• [EXERCISE REQUIREMENTS]: Only an exact repetition of the entries counts as an answer.

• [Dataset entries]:
(** A connection of the peer with a transaction pending on instance 0 of
    [A], whose handle in the registry of the peer is 1. *)
Definition waitingA : UAVTalkConnectionData := set_respInstId 0 (set_respObj 1 c64).

End Ref.


(** ** Bytes and little-endian fields *)

Lemma land_255 x : Z.land x 255 = x mod 256.
Proof. exact (Z.land_ones x 8 ltac:(lia)). Qed.

Lemma is_byte_land x : is_byte (Z.land x 255).
Proof. rewrite land_255. unfold is_byte. apply Z.mod_pos_bound. lia. Qed.

Lemma u8_byte x : is_byte x -> u8 x = x.
Proof. unfold is_byte, u8. intros. apply Z.mod_small. lia. Qed.

Lemma u8_land x : u8 (Z.land x 255) = Z.land x 255.
Proof. apply u8_byte, is_byte_land. Qed.

Lemma incr32_add32 n x : 0 <= n -> incr32 (add32 n x) = add32 (n + 1) x.
Proof.
  intros. unfold incr32, add32, u32.
  rewrite Zplus_mod_idemp_l. f_equal. lia.
Qed.

Lemma incr32_is_add32 x : incr32 x = add32 1 x.
Proof. reflexivity. Qed.

(** Drops every [mod] whose argument is within range. *)
Ltac mod_small :=
  repeat match goal with
         | |- context [?a mod ?b] => rewrite (Z.mod_small a b) by lia
         end.

(** Reading back a 16-bit length written low byte first. *)
Lemma le16_decode x :
  0 <= x < 65536 ->
  u16 (u16 (0 + Z.land x 255) + Z.shiftl (Z.land (Z.shiftr x 8) 255) 8) = x.
Proof.
  intros Hx. rewrite !land_255, Z.shiftl_mul_pow2, Z.shiftr_div_pow2 by lia.
  unfold u16. change (2 ^ 8) with 256.
  assert (Ha : 0 <= x mod 256 < 256) by (apply Z.mod_pos_bound; lia).
  assert (Hb : 0 <= (x / 256) mod 256 < 256) by (apply Z.mod_pos_bound; lia).
  assert (Hsum : x = x mod 256 + 256 * ((x / 256) mod 256))
    by (Z.to_euclidean_division_equations; lia).
  revert Ha Hb Hsum. generalize (x mod 256), ((x / 256) mod 256).
  intros a b Ha Hb Hsum.
  mod_small. lia.
Qed.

• [RESULT OF THE EXERCISE]:
(** A connection of the peer with a transaction pending on instance 0 of
    [A], whose handle in the registry of the peer is 1. *)
Definition waitingA : UAVTalkConnectionData := set_respInstId 0 (set_respObj 1 c64).

End Ref.


(** ** Bytes and little-endian fields *)

Lemma land_255 x : Z.land x 255 = x mod 256.
Proof. exact (Z.land_ones x 8 ltac:(lia)). Qed.

Lemma is_byte_land x : is_byte (Z.land x 255).
Proof. rewrite land_255. unfold is_byte. apply Z.mod_pos_bound. lia. Qed.

Lemma u8_byte x : is_byte x -> u8 x = x.
Proof. unfold is_byte, u8. intros. apply Z.mod_small. lia. Qed.

Lemma u8_land x : u8 (Z.land x 255) = Z.land x 255.
Proof. apply u8_byte, is_byte_land. Qed.

Lemma incr32_add32 n x : 0 <= n -> incr32 (add32 n x) = add32 (n + 1) x.
Proof.
  intros. unfold incr32, add32, u32.
  rewrite Zplus_mod_idemp_l. f_equal. lia.
Qed.

Lemma incr32_is_add32 x : incr32 x = add32 1 x.
Proof. reflexivity. Qed.

(** Drops every [mod] whose argument is within range. *)
Ltac mod_small :=
  repeat match goal with
         | |- context [?a mod ?b] => rewrite (Z.mod_small a b) by lia
         end.

(** Reading back a 16-bit length written low byte first. *)
Lemma le16_decode x :
  0 <= x < 65536 ->
  u16 (u16 (0 + Z.land x 255) + Z.shiftl (Z.land (Z.shiftr x 8) 255) 8) = x.
Proof.
  intros Hx. rewrite !land_255, Z.shiftl_mul_pow2, Z.shiftr_div_pow2 by lia.
  unfold u16. change (2 ^ 8) with 256.
  assert (Ha : 0 <= x mod 256 < 256) by (apply Z.mod_pos_bound; lia).
  assert (Hb : 0 <= (x / 256) mod 256 < 256) by (apply Z.mod_pos_bound; lia).
  assert (Hsum : x = x mod 256 + 256 * ((x / 256) mod 256))
    by (Z.to_euclidean_division_equations; lia).
  revert Ha Hb Hsum. generalize (x mod 256), ((x / 256) mod 256).
  intros a b Ha Hb Hsum.
  mod_small. lia.
Qed.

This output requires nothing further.